Although it might be easy to forget, our increasing ability to store and analyze information has been a gradual evolution – although things certainly sped up at the end of the last century, with the invention of digital storage and the internet.
With Big Data poised to go mainstream this year, here’s a brief(ish) look at the long history of thought and innovation which have led us to the dawn of the data age.
Ancient History of Data
C 18,000 BCE
The earliest examples we have of humans storing and analyzing data are the tally sticks. The Ishango Bone was discovered in 1960 in what is now Uganda and is thought to be one of the earliest pieces of evidence of prehistoric data storage. Palaeolithic tribespeople would mark notches into sticks or bones, to keep track of trading activity or supplies. They would compare sticks and notches to carry out rudimentary calculations, enabling them to make predictions such as how long their food supplies would last.
C 2400 BCE
The abacus – the first dedicated device constructed specifically for performing calculations – comes into use in Babylon. The first libraries also appeared around this time, representing our first attempts at mass data storage.
300 BC – 48 AD
The Library of Alexandria is perhaps the largest collection of data in the ancient world, housing up to perhaps half a million scrolls and covering everything we had learned so far, about pretty much everything. Unfortunately, in 48AD it is thought to have been destroyed by the invading Romans, perhaps accidentally. Contrary to common myth, not everything was lost – significant parts of the library’s collections were moved to other buildings in the city, or stolen and dispersed throughout the ancient world.
C 100 – 200 AD
The Antikythera Mechanism, the earliest discovered mechanical computer, is produced, presumably by Greek scientists. It’s “CPU” consists of 30 interlocking bronze gears and it is thought to have been designed for astrological purposes and tracking the cycle of Olympic Games. Its design suggests it is probably an evolution of an earlier device – but these so far remain undiscovered.
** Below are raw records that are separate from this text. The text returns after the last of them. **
Lemma windows_stream_safe fuel n chunks s w :
  sound_world (SP := windows_path) c w ->
  let a0 := w_fs w !! path in
  let o := SaveStream n chunks s in
  safe others (keeps o a0) (windows_save_blob_from_receiver_steps fuel c path n chunks)
    (fun x w => forall r rest, x = inr (r, rest) -> ends_in_step o a0 (RSaveStream r) w) w.
Proof.
  intros Hw a0 o. unfold windows_save_blob_from_receiver_steps.
  destruct (envelope_header _ _ _) as [header|e]; [|intros r rest [= <- _]; by apply save_stream_failed].
  rewrite win_stem by done.
  apply (safe_loop _ _ (fun rest w => rest = chunks /\ shows a0 w)); [done| |done].
  intros ? w1 [-> Hs]. eapply safe_mono, windows_stream_turn_safe, Hs.
  by intros [rest|[r rest]] w2 H; [|intros r' rest' [= <- _]].
Qed.

(** *** Moving the file away *)

Section MovingAway.
Context (q : Path) (Hq : file_of (wide_path q) = q) (Hm : marked c h q) (Hpar : win_parent q = namespace c).
Context (o : Operation) (a0 a : entry) (Ho : moment c o a0 a) (Hgone : moment c o a0 None).

Lemma safe_move_away (Q : _ -> World -> Prop) w :
  shows a w ->
  (forall w2, a <> None -> shows None w2 -> Q (Ok tt) w2) ->
  (forall e w2, shows a w2 -> (kind e = NotFound -> a = None) -> Q (Err e) w2) ->
  safe others (keeps o a0) (do_call (move_file path q MOVEFILE_WRITE_THROUGH)) Q w.
Proof.
  intros Hs Hok Herr. apply safe_call. intros w1 Hw1.
  pose proof (shows_path _ _ _ Hs Hw1) as [Hsw Ha1]. change (w_fs w1 !! path = a) in Ha1.
  assert (Hne : q <> path) by by destruct (marked_far c h Hc Hh _ Hm) as [_ Hf]; apply Hf.
  pose proof (move_away c path q w1 ltac:(by apply file_resolved) Hq Hpar (sound_honest _ _ Hsw)) as H.
  destruct (move_file path q MOVEFILE_WRITE_THROUGH w1) as [[[]|e] w2]; destruct H as [_ H].
  - destruct H as [Hmv Hp]. pose proof (moved_gone c h q _ _ Hne Hmv) as Hnone.
    assert (Hk : keeps o a0 w1 w2).
    { apply agree_keeps; [done|]. eapply passes_mono, Hp. intros fs [->| ->].
      - split_and!; [apply agree_off_refl|by apply plain_path|by rewrite Ha1].
      - rewrite Hnone. split_and!; [|done..]. destruct Hmv as (n & _ & _ & ->).
        eapply agree_off_trans; [apply agree_off_delete, own_path|]. apply agree_off_insert. by right. }
    split; [done|]. apply Hok; [|by split; [eapply keeps_sound|]].
    destruct Hmv as (n & Hn & _). by rewrite <-Ha1, Hn.
  - destruct H as (Hu & _ & Hnf). split.
    + apply agree_keeps; [done|]. eapply passes_mono, Hu. intros fs ->.
      split_and!; [apply agree_off_refl|by apply plain_path|by rewrite Ha1].
    + apply Herr; [by eapply shows_unchanged; [split|]|]. intros Hk. destruct (Hnf Hk) as [Hn|Hn].
      * by rewrite <-Ha1.
      * destruct (sound_plain _ _ Hsw) as [Hd _]. by rewrite Hd in Hn.
Qed.

End MovingAway.

(** *** Quarantining *)

Lemma windows_quarantine_turn_safe s a w :
  shows a w ->
  safe others (keeps (Quarantine s) a) (windows_quarantine_turn_steps c path h)
    (fun x w => match x with
                | inl _ => shows a w
                | inr r => ends_in_step (Quarantine s) a (RQuarantine r) w
                end) w.
Proof.
  intros Hs. apply safe_bind, safe_draw; [by apply shows_moment|
    |intros code w1 Hw1; by apply quarantine_failed; [apply (shows_path _ _ _ Hs)|]].
  intros i w1 Hi Hw1. pose proof (shows_path _ _ _ Hs Hw1) as Hs1.
  fold (win_quarantine c h i). destruct (quarantine_resolved c h i Hc Hh Hi) as [Hq Hpar].
  apply safe_bind, (safe_move_away _ Hq (quarantine_marked c h i) Hpar _ a a); [by left|by right|done| |].
  - intros w2 Hne Hs2. apply safe_bind, safe_try, safe_bind, safe_sync.
    { destruct Hs2 as [_ H2]. by right. }
    intros r w3 Hw3. destruct (shows_path _ _ _ Hs2 Hw3) as [_ H3]. by destruct r as [[]|e].
  - intros e w2 Hs2 Hk. case_decide; [|case_decide; [done|by apply quarantine_failed; [apply Hs2|]]].
    apply safe_bind, safe_try, safe_available; [by apply shows_moment| |].
    + intros w3 Hw3. by apply quarantine_failed; [apply (shows_path _ _ _ Hs2)|].
    + intros e3 w3 Hw3 He3. apply quarantine_failed; [by apply (shows_path _ _ _ Hs2)|].
      by destruct He3 as [->|[src ->]].
Qed.

Lemma windows_quarantine_safe fuel s w :
  sound_world (SP := windows_path) c w ->
  let a0 := w_fs w !! path in
  safe others (keeps (Quarantine s) a0) (windows_quarantine_blob_steps fuel c path)
    (fun x w => forall r, x = inr r -> ends_in_step (Quarantine s) a0 (RQuarantine r) w) w.
Proof.
  intros Hw a0. unfold windows_quarantine_blob_steps. rewrite win_stem by done.
  apply (safe_loop _ _ (fun _ => shows a0)); [done| |done]. intros _ w1 Hs.
  eapply safe_mono, windows_quarantine_turn_safe, Hs. by intros [[]|r] w2 H; [|intros r' [= <-]].
Qed.

(** *** Clearing *)

Lemma clear_failed s e a0 a :
  same_content a0 a ->
  (forall src, e <> Io OpenNamespaceDirectory src /\ e <> Io SyncNamespaceDirectory src /\
     e <> Io RemoveTemporaryFile src) ->
  abstract_step c (Clear s) (RClear (Err e)) a0 a.
Proof.
  intros Ha He. destruct e; try done. by destruct operation; try done; destruct (He source) as (? & ? & ?).
Qed.

Lemma windows_clear_turn_safe s a0 a w :
  same_content a0 a -> shows a w ->
  safe others (keeps (Clear s) a0) (windows_clear_turn_steps c path h)
    (fun x w => match x with
                | inl _ => shows a w
                | inr r => ends_in_step (Clear s) a0 (RClear r) w
                end) w.
Proof.
  intros Ha Hs. assert (Hmom : forall w1, shows a w1 -> moment c (Clear s) a0 (w_fs w1 !! path)).
  { intros w1 [_ H1]. change (w_fs w1 !! path = a) in H1. rewrite H1. by left. }
  assert (Hfail : forall e w1, shows a w1 ->
    (forall src, e <> Io OpenNamespaceDirectory src /\ e <> Io SyncNamespaceDirectory src /\
       e <> Io RemoveTemporaryFile src) -> ends_in_step (Clear s) a0 (RClear (Err e)) w1).
  { intros e w1 [_ H1] He. apply (ends_shown _ _ _ _ a); [exact H1|]. by apply clear_failed. }
  apply safe_bind, safe_draw; [by apply Hmom| |intros code w1 Hw1; by apply Hfail; [eapply shows_path|]].
  intros i w1 Hi Hw1. pose proof (shows_path _ _ _ Hs Hw1) as Hs1.
  fold (win_staging c h CLEAR_MARKER i). set (q := win_staging c h CLEAR_MARKER i).
  assert (Hq : file_of (wide_path q) = q) by by apply marked_resolved.
  assert (Hm : marked c h q) by by apply staging_marked.
  assert (Hpar : win_parent q = namespace c) by (apply win_parent_join; [done|by apply marked_store_name]).
  apply safe_bind, (safe_move_away q Hq Hm Hpar _ a0 a); [by left|by right|done| |].
  - intros w2 Hne Hs2. apply safe_bind, safe_try, safe_bind, safe_sync.
    { destruct Hs2 as [_ H2]. by right. }
    intros r w3 Hw3. pose proof (shows_path _ _ _ Hs2 Hw3) as Hs3.
    destruct r as [[]|e]; [|by destruct Hs3]. apply safe_map_err, safe_call. intros w4 Hw4.
    pose proof (shows_path _ _ _ Hs3 Hw4) as Hs4.
    assert (Hd : passes (agree_off (marked c h) (w_fs w4)) w4 (snd (delete_file q w4))).
    { apply delete_agree; [done|done|apply agree_off_refl]. }
    destruct (delete_file q w4) as [rd w5]. cbn [snd] in Hd.
    assert (Hnone : forall fs, agree_off (marked c h) (w_fs w4) fs -> fs !! path = None).
    { intros fs Hag. rewrite (agree_entry c h Hc Hh _ _ Hag). apply Hs4. }
    split.
    + apply agree_keeps; [apply Hs4|]. eapply passes_mono, Hd. intros fs Hag. rewrite (Hnone _ Hag).
      split_and!; [eapply agree_off_mono, Hag; by right|done|by right].
    + pose proof (Hnone _ (passes_last _ _ _ Hd)) as H5. by destruct rd as [[]|e].
  - intros e w2 Hs2 Hk. case_decide as Hd; [|case_decide; [done|by apply Hfail]].
    apply safe_bind, safe_available; [by apply Hmom| |].
    + intros w3 Hw3. destruct (shows_path _ _ _ Hs2 Hw3) as [_ H3].
      apply (ends_shown _ _ _ _ a); [exact H3|]. by apply Hk.
    + intros e3 w3 Hw3 He3. apply Hfail; [by eapply shows_path|]. by destruct He3 as [->|[src ->]].
Qed.

(** The age of the file may be refreshed, its content is kept. *)
Definition shows_content (a0 : entry) (w : World) : Prop := exists a, same_content a0 a /\ shows a w.

Lemma same_content_retimed a0 content t t' :
  same_content a0 (Some (Regular content t)) -> same_content a0 (Some (Regular content t')).
Proof.
  intros [E|(content' & t1 & t2 & -> & E)]; [|simplify_eq; right; by eexists _, _, _].
  right. rewrite <-E. by eexists _, _, _.
Qed.

Lemma shows_content_moment s a0 w : shows_content a0 w -> moment c (Clear s) a0 (w_fs w !! path).
Proof. intros (a & Ha & _ & E). change (w_fs w !! path = a) in E. rewrite E. by left. Qed.

Lemma shows_content_others a0 w w1 : shows_content a0 w -> others w w1 -> shows_content a0 w1.
Proof. intros (a & Ha & Hs) Hw1. exists a. split; [done|]. by eapply shows_path. Qed.

(** Setting the time of the file is one step. *)
Lemma retime_keeps s a0 low high (w1 w2 : World) handle :
  shows_content a0 w1 -> h_file handle = path -> SetFileTime handle low high w1 = (Ok tt, w2) ->
  keeps (Clear s) a0 w1 w2 /\ shows_content a0 w2.
Proof.
  intros (a & Ha & Hw1 & Ha1) Hf E. change (w_fs w1 !! path = a) in Ha1.
  pose proof (set_file_time_spec handle low high w1) as H. rewrite E, Hf in H.
  assert (Hns : forall t, w_fs w1 !! path <> Some (Symlink t)).
  { intros t Et. pose proof (plain_path _ Hw1) as Hl. by rewrite Et in Hl. }
  destruct H as [Hret Hp]. specialize (Hret Hns).
  assert (He : exists a', w_fs w2 !! path = a' /\ same_content a0 a' /\ is_symlink a' = false).
  { rewrite Hret. unfold retime. pose proof (plain_path _ Hw1) as Hl.
    destruct (w_fs w1 !! path) as [[content t| | |]|] eqn:E1; try (by exists a; rewrite ?E1 in *; simplify_eq).
    eexists. split; [apply lookup_insert_eq|]. split; [|done].
    eapply same_content_retimed. by rewrite Ha1. }
  destruct He as (a' & E2 & Ha' & Hl'). assert (Hk : keeps (Clear s) a0 w1 w2).
  { apply agree_keeps; [done|]. eapply passes_mono, Hp. intros fs [->| ->].
    - split_and!; [apply agree_off_refl|by apply plain_path|]. rewrite Ha1. by left.
    - rewrite E2. split_and!; [|done|by left]. rewrite Hret. unfold retime.
      destruct (w_fs w1 !! path) as [[]|]; try apply agree_off_refl. apply agree_off_insert, own_path. }
  split; [done|]. exists a'. split; [done|]. split; [by eapply keeps_sound|done].
Qed.

Lemma windows_refresh_safe s a0 w :
  shows_content a0 w ->
  safe others (keeps (Clear s) a0) (refresh_windows_clear_age_steps path)
    (fun r w => shows_content a0 w /\ forall e, r = Err e -> kind e = NotFound -> a0 = None) w.
Proof.
  intros Hs. assert (Hsame : forall w1, shows_content a0 w1 -> w_fs w1 !! path = None -> a0 = None).
  { intros w1 (a & Ha & _ & E) Hn. change (w_fs w1 !! path = a) in E. rewrite Hn in E. subst a.
    by destruct Ha as [|(? & ? & ? & _ & ?)]. }
  apply safe_try, safe_still; [by apply shows_content_moment|intros; by apply passes_refl|].
  intros w1 [ticks|e] w2 Hw1 E Hw2; pose proof (shows_content_others _ _ _ Hs Hw2) as Hs2.
  2:{ split; [done|]. intros e' [= <-] Hk. injection E as E _. exfalso. revert E Hk.
      unfold file_time_ticks. destruct (w_now w1 <? 0)%Z; [by intros [= <-]|].
      destruct (mbind _ _); [done|]. by intros [= <-]. }
  destruct (file_time ticks) as [low high].
  apply safe_try, safe_still; [by apply shows_content_moment|intros; apply open_existing_quiet|].
  intros w3 r w4 Hw3 E3 Hw4. pose proof (shows_content_others _ _ _ Hs2 Hw3) as Hs3.
  pose proof (shows_content_others _ _ _ Hs2 Hw4) as Hs4.
  pose proof (open_existing_spec (wide_path path) (N.lor GENERIC_WRITE FILE_WRITE_ATTRIBUTES) 0 staging_flags w3) as H.
  rewrite E3, (file_resolved c Hc h Hh) in H. destruct r as [handle|e].
  2:{ split; [done|]. intros e' [= <-] Hk. destruct H as [_ H]. apply (Hsame w3 Hs3).
      destruct (H (sound_honest _ _ (proj1 Hw3)) Hk) as [?|[t Et]]; [done|].
      pose proof (plain_path _ (proj1 Hw3)) as Hl. by rewrite Et in Hl. }
  destruct H as (_ & Hf & _). apply safe_try, safe_call. intros w5 Hw5.
  pose proof (shows_content_others _ _ _ Hs4 Hw5) as Hs5.
  destruct (SetFileTime handle low high w5) as [[[]|e] w6] eqn:E5.
  - destruct (retime_keeps s a0 low high w5 w6 handle Hs5 Hf E5) as [Hk Hs6]. split; [done|].
    apply safe_still; [by apply shows_content_moment|apply flush_quiet|].
    intros w7 r w8 Hw7 E7 Hw8. split; [by eapply shows_content_others|]. intros e -> Hkind.
    pose proof (flush_spec handle w7) as H. rewrite E7 in H. destruct H as [_ H].
    by destruct (honest_error_kind _ (H (sound_honest _ _ (proj1 Hw7)))).
  - pose proof (set_file_time_spec handle low high w5) as H. rewrite E5 in H. destruct H as [Hu H].
    split.
    + apply unchanged_keeps; [apply Hw5|by apply shows_content_moment|done].
    + split; [|intros e' [= <-] Hkind; by destruct (honest_error_kind _ (H (sound_honest _ _ (proj1 Hw5))))].
      destruct Hs5 as (a & Ha & Hsa). exists a. split; [done|]. by eapply shows_unchanged.
Qed.

Lemma windows_clear_safe fuel s w :
  sound_world (SP := windows_path) c w ->
  let a0 := w_fs w !! path in
  safe others (keeps (Clear s) a0) (windows_clear_blob_steps fuel c path)
    (fun x w => forall r, x = inr r -> ends_in_step (Clear s) a0 (RClear r) w) w.
Proof.
  intros Hw a0. unfold windows_clear_blob_steps. rewrite win_stem by done.
  apply safe_bind. eapply safe_mono, (windows_refresh_safe s a0).
  2:{ exists a0. split; [by left|done]. }
  intros [[]|e] w1 [Hs1 He].
  - apply (safe_loop _ _ (fun _ => shows_content a0)); [done| |done]. intros _ w2 (a & Ha & Hs2).
    eapply safe_mono, windows_clear_turn_safe; [|exact Ha|exact Hs2].
    intros [[]|r] w3 H; [by exists a|by intros r' [= <-]].
  - assert (Hfail : forall (e : AtomicBlobStoreError) w2, shows_content a0 w2 ->
      (forall src, e <> Io OpenNamespaceDirectory src /\ e <> Io SyncNamespaceDirectory src /\
         e <> Io RemoveTemporaryFile src) -> ends_in_step (Clear s) a0 (RClear (Err e)) w2).
    { intros e2 w2 (a & Ha & _ & E2) He2. apply (ends_shown _ _ _ _ a); [exact E2|]. by apply clear_failed. }
    case_decide as Hk; [|by intros r [= <-]; apply Hfail].
    apply safe_bind, safe_available; [by apply shows_content_moment| |].
    + intros w2 Hw2 r [= <-]. destruct Hs1 as (a & Ha & Hs1).
      destruct (shows_path _ _ _ Hs1 Hw2) as [_ E2]. apply (ends_shown _ _ _ _ a); [exact E2|].
      specialize (He e eq_refl Hk). subst a0. rewrite He in Ha.
      by destruct Ha as [->|(? & ? & ? & ? & _)].
    + intros e2 w2 Hw2 He2 r [= <-]. apply Hfail; [by eapply shows_content_others|].
      by destruct He2 as [->|[src ->]].
Qed.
The Emergence of Statistics
1663
In London, John Graunt carries out the first recorded experiment in statistical data analysis. By recording information about mortality, he theorized that he can design an early warning system for the bubonic plague ravaging Europe.
1865
The term “business intelligence” is used by Richard Millar Devens in his Encyclopaedia of Commercial and Business Anecdotes, describing how the banker Henry Furnese achieved an advantage over competitors by collecting and analyzing information relevant to his business activities in a structured manner. This is thought to be the first study of a business putting data analysis to use for commercial purposes.
1880
The US Census Bureau has a problem – it estimates that it will take it 8 years to crunch all the data collected in the 1880 census, and it is predicted that the data generated by the 1890 census will take over 10 years, meaning it will not even be ready to look at until it is outdated by the 1900 census. In 1881 a young engineer employed by the bureau – Herman Hollerith – produces what will become known as the Hollerith Tabulating Machine. Using punch cards, he reduces 10 years’ work to three months and achieves his place in history as the father of modern automated computation. The company he founds will go on to become known as IBM.